May 3, 2004
Poem: "Metamorphosis," by May Sarton, from Collected Poems 1930-1993. © W.W. Norton and Co. Reprinted with permission.
Always it happens when we are not there--
The tree leaps up alive into the air,
Small open parasols of Chinese green
Wave on each twig. But who has ever seen
The latch sprung, the bud as it burst?
Spring always manages to get there first.
Lovers of wind, who will have been aware
Of a faint stirring in the empty air,
Look up one day through a dissolving screen
To find no star, but this multiplied green,
Shadow on shadow, singing sweet and clear.
Listen, lovers of wind, the leaves are here!
Literary and Historical Notes:
It's the birthday of Niccolo Machiavelli, born in Florence, Italy (1469). He was a prominent statesman, but in 1512 he was accused of conspiring against the government. Florence had just fallen into the hands of the Medicis, and Machiavelli was seen as a threat to their rule. He was tortured and imprisoned for three weeks, and then sent into exile. He went to live on his family farm and began writing a pamphlet to try to gain the favor of the Medici family. That pamphlet became his masterpiece, The Prince (1532), which is full of practical advice on how rulers can stay in power. Among other things, he advocated killing potential rebels, and said that it's better to be feared than to be loved.
Machiavelli has never had a good reputation. Shakespeare referred to him as "Murderous Machiavel," and others in the sixteenth century called him "Old Nick," a nickname for Satan. In 1827, poet and philosopher Lord Macaulay wrote that he doubted "whether any name in literary history be so generally odious." Twentieth-century philosopher Bertrand Russell called The Prince "a handbook for gangsters." Some people say Machiavelli was a big influence on dictators like Hitler and Stalin. Today, the word "Machiavellian" has come to mean "marked by cunning, duplicity or bad faith."
Machiavelli's main point in The Prince is that the most important task for a ruler is to keep his country secure and peaceful, using whatever means possible. Sometimes, this means doing things that most people would consider immoral, but Machiavelli said that that's just part of the job.
He was cynical about human nature: he argued that it was natural for most people to be selfish, and so a great ruler has to accept that he lives in an immoral world. He wrote, "A man who might want to make a show of goodness in all things necessarily comes to ruin among so many who are not good. Because of this it is necessary for a prince, wanting to maintain himself, to learn how to be able to be not good and to use this and not use it according to necessity."
He also argued that most people value their property more than the lives of their friends and family, and so in some situations it's okay for rulers to kill their citizens, but it's almost never okay to take away their property. He wrote, "Men must be either pampered or crushed, because they can get revenge for small injuries, but not for grievous ones. So any injury a prince does a man should be of a kind where there is no fear of revenge."

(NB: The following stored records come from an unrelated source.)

(** C1 (amended): while the _bProcessing flag is set, a tryToReceive
    call on the same processor returns without querying the flow
    controller and without invoking a hook: it appends the object to
    the socket's queue and returns true if the processor is armed and
    the socket can receive, returns false without enqueuing if the
    socket cannot receive, and returns true without enqueuing if the
    processor is no longer armed. Hence, as long as no hook calls
    check(), the hook invocations made by a tryToReceive call never
    overlap and the flow controller is only queried between them, calls
    made from inside the hooks included. In particular, A then B
    delivered one after the other to an armed, started operation with
    one input give exactly two process() invocations, A then B, not
    nested; the same holds when B is delivered from inside the
    process() invocation that handles A. *)
Theorem C1_process_invocations_do_not_overlap :
  (forall (E : Env) perform n sender object (op : t E) pInput,
     _bProcessing op = true -> inputs op !! sender = Some pInput ->
     tryToReceive perform n sender object op
     = Returned
         (if _bReset op then
            if canReceive pInput then
              (true, with_inputs (<[sender := receive object pInput]> (inputs op))
                                 (wake_up op))
            else (false, wake_up op)
          else (true, op)) /\
     extends all_quiet op (wake_up op)) /\
  (forall (E : Env), never_checks E ->
     forall fuel sender object (op : t E),
       post (run_tryToReceive fuel sender object op)
            (fun r => extends serial op r.2)) /\
  (forall k, two_deliveries plain tt (2 + k)
             = Returned (true, true, [[Some A]; [Some B]], Some false)) /\
  (forall k, one_delivery feeds_itself tt (3 + k)
             = Returned (true, [[Some A]; [Some B]], Some false)).
Proof.
  split; [|split; [|split]].
  - intros E perform n sender object op pInput Hflag Hin.
    destruct (wake_up_quiet op) as (Hw & Hwp & _). split; [|exact Hw].
    unfold tryToReceive.
    destruct (_bReset op) eqn:Hon;
      [|now rewrite SimpleAdmission.admission_unarmed].
    destruct (canReceive pInput) eqn:Hcan.
    + rewrite (SimpleAdmission.admission_accepts _ _ _ pInput) by assumption.
      cbn. now rewrite Hwp, Hflag.
    + now rewrite (SimpleAdmission.admission_full _ _ _ pInput).
  - intros E Hnc fuel sender object op. now apply run_tryToReceive_serial.
  - intros k. reflexivity.
  - intros k. reflexivity.
Qed.

Lemma C1_process_invocations_do_not_overlap_witness :
  _bProcessing dispatching = true /\
  inputs dispatching !! 0%nat = Some (empty_socket 2) /\
  never_checks plain /\
  tryToReceive (PiiSimpleProcessor.perform 3) 3 0 B dispatching
  = Returned (true, with_inputs [receive B (empty_socket 2)] dispatching) /\
  post (run_tryToReceive 3 0 A running) (fun r => extends serial running r.2).
Proof.
  pose proof C1_process_invocations_do_not_overlap as (Hguard & Hserial & _).
  destruct (Hguard plain (PiiSimpleProcessor.perform 3) 3%nat 0%nat B dispatching
              (empty_socket 2) eq_refl eq_refl) as (Hrun & _).
  exact (conj eq_refl (conj eq_refl (conj plain_never_checks
          (conj Hrun (Hserial plain plain_never_checks 3%nat 0%nat A running))))).
Defined.

(** C1 (counterexample): a dispatch is under way (the flag is set) on
    an armed processor whose input queue is full; a tryToReceive call
    made now returns false and does not enqueue the object. *)
Lemma C1_reentrant_call_rejected_when_full :
  _bProcessing dispatching_full = true /\
  _bReset dispatching_full = true /\
  run_tryToReceive 3 0 B dispatching_full = Returned (false, dispatching_full) /\
  inputs dispatching_full = [full_socket] /\
  B ∉ queue full_socket.
Proof.
  repeat split. intros Hin. apply list_elem_of_In in Hin.
  destruct Hin as [Heq | []]. discriminate Heq.
Qed.

End SimpleRuns.

(** ** More on type IDs *)

Module TagFacts.
Import PiiVariant PiiVariantMore PiiYdin PiiYdinMore.

Lemma land_low_bits (t m : Z) :
  Z.land 31 m = m -> Z.land t m = Z.land (t mod 32) m.
Proof.
  intros Hm. change 32 with (2 ^ 5). rewrite <- Z.land_ones by lia.
  change (Z.ones 5) with 31. now rewrite <- Z.land_assoc, Hm.
Qed.

Lemma predicates_low_bits (t : Z) :
  isInteger t = isInteger (t mod 32) /\
  isFloat t = isFloat (t mod 32) /\
  isUnsigned t = isUnsigned (t mod 32).
Proof.
  unfold isInteger, isFloat, isUnsigned.
  now rewrite (land_low_bits t 0x10), (land_low_bits t 0x18) by reflexivity.
Qed.

(** X1: the three kind predicates look at the low five bits only, so a
    type ID placed at [base + p] in a block that starts at a multiple
    of 32 is an integer, float or unsigned ID exactly when the
    primitive ID [p] is. *)
Theorem kind_predicates_follow_the_primitive_id (base p : Z) :
  base mod 32 = 0 ->
  isInteger (base + p) = isInteger p /\
  isFloat (base + p) = isFloat p /\
  isUnsigned (base + p) = isUnsigned p.
Proof.
  intros Hbase.
  destruct (predicates_low_bits (base + p)) as (Hi & Hf & Hu).
  destruct (predicates_low_bits p) as (Hi' & Hf' & Hu').
  assert ((base + p) mod 32 = p mod 32) as Hmod.
  { rewrite Z.add_mod, Hbase by lia. cbn [Z.add]. apply Z.mod_mod. lia. }
  rewrite Hmod in Hi, Hf, Hu. repeat split; congruence.
Qed.

Lemma kind_predicates_follow_the_primitive_id_witness :
  0x40 mod 32 = 0 /\
  isFloat (0x40 + FloatType) = isFloat FloatType /\
  isUnsigned (0x40 + FloatType) = isUnsigned FloatType.
Proof.
  destruct (kind_predicates_follow_the_primitive_id 0x40 FloatType eq_refl)
    as (_ & Hf & Hu).
  exact (conj eq_refl (conj Hf Hu)).
Defined.

Lemma land_through (t a b : Z) :
  Z.land a b = b -> Z.land t b = Z.land (Z.land t a) b.
Proof. intros Hab. now rewrite <- Z.land_assoc, Hab. Qed.

(** X2: on every type ID the kinds exclude each other: an unsigned ID
    is an integer ID and not a float ID, and a float ID is neither an
    integer nor an unsigned ID. On the twelve primitive IDs,
    isInteger holds for the four signed and the four unsigned integer
    types, isUnsigned for the four unsigned ones, isFloat for float
    and double, and none of the three for bool and void*. *)
Theorem kinds_exclude_each_other :
  (forall t, isUnsigned t = true -> isInteger t = true /\ isFloat t = false) /\
  (forall t, isFloat t = true -> isInteger t = false /\ isUnsigned t = false) /\
  (forall T : CType,
     isInteger (typeId T)
     = match T with
       | c_float | c_double | c_bool | c_voidptr => false
       | _ => true
       end /\
     isUnsigned (typeId T)
     = match T with
       | c_uchar | c_ushort | c_uint | c_quint64 => true
       | _ => false
       end /\
     isFloat (typeId T)
     = match T with
       | c_float | c_double => true
       | _ => false
       end).
Proof.
  split; [|split].
  - intros t Hu. unfold isUnsigned, isInteger, isFloat in *.
    apply Z.eqb_eq in Hu. rewrite Hu.
    rewrite (land_through t 0x18 0x10), Hu by reflexivity. now split.
  - intros t Hf. unfold isUnsigned, isInteger, isFloat in *.
    apply Z.eqb_eq in Hf. rewrite Hf.
    rewrite (land_through t 0x18 0x10), Hf by reflexivity. now split.
  - intros []; repeat split.
Qed.

Lemma kinds_exclude_each_other_witness :
  isUnsigned UnsignedShortMatrixType = true /\
  isInteger UnsignedShortMatrixType = true /\
  isFloat UnsignedShortMatrixType = false.
Proof.
  destruct kinds_exclude_each_other as (Hu & _).
  exact (conj eq_refl (Hu UnsignedShortMatrixType eq_refl)).
Defined.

Despite Machiavelli's hopes, The Prince didn't win over the Medicis. A few years later, a new republic was established in Italy, but his name had already become so associated with evil and violence that he wasn't able to get another government job for the rest of his life. He wrote two more books, and died in 1527.
It's the birthday of May Sarton, born Eleanor Marie Sarton in Wondelgem, Belgium (1912). She wrote more than fifty books in her lifetime, including novels, poetry collections, memoirs and journals. In 1929, she saw Eva Le Gallienne perform in The Cradle Song, and she fell in love with the theater. She got a scholarship to Vassar College, but instead of accepting it she went off to New York to work for Le Gallienne's Civic Repertory Theatre. She continued to write poetry while she was there, and when the theater closed in 1935 because of the Great Depression, she decided to abandon her dream of becoming an actress so she could focus on writing. Two year later, she published her first collection of poetry, Encounter in April (1937), and the following year she published her first novel, The Single Hound (1938).
It's the birthday of playwright and screenwriter William Inge, born in Independence, Kansas (1913). He wanted to be an actor from a very young age, but after he graduated from college he decided that he wasn't good enough and he became a teacher instead. He taught for over ten years; he kept a journal and occasionally wrote book and movie reviews for a newspaper, but he never considered himself a writer until he started going to plays in St. Louis in the mid-1940s. He thought he could write something better, and he decided he'd give it a shot. His first play was Farther Off From Heaven, produced in Dallas in 1947.
Three years later he had his first big hit, Come Back, Little Sheba (1950), about a cynical, alcoholic man and his wife, who fantasizes about her happy childhood and her lost beauty. Inge went on to write Picnic (1953), Although Bus Stop (1955) and The Dark at the Top of the Stairs (1957).
It's the birthday of songwriter and playwright Betty Comden, born in Brooklyn, New York (1915). She and Adolph Green had one of the longest-running collaborations in the history of Broadway. Together they wrote the lyrics for On the Town (1944), Wonderful Town (1953), Subways are for Sleeping (1961), Hallelujah, Baby (1967), and the movie Singin' in the Rain (1952).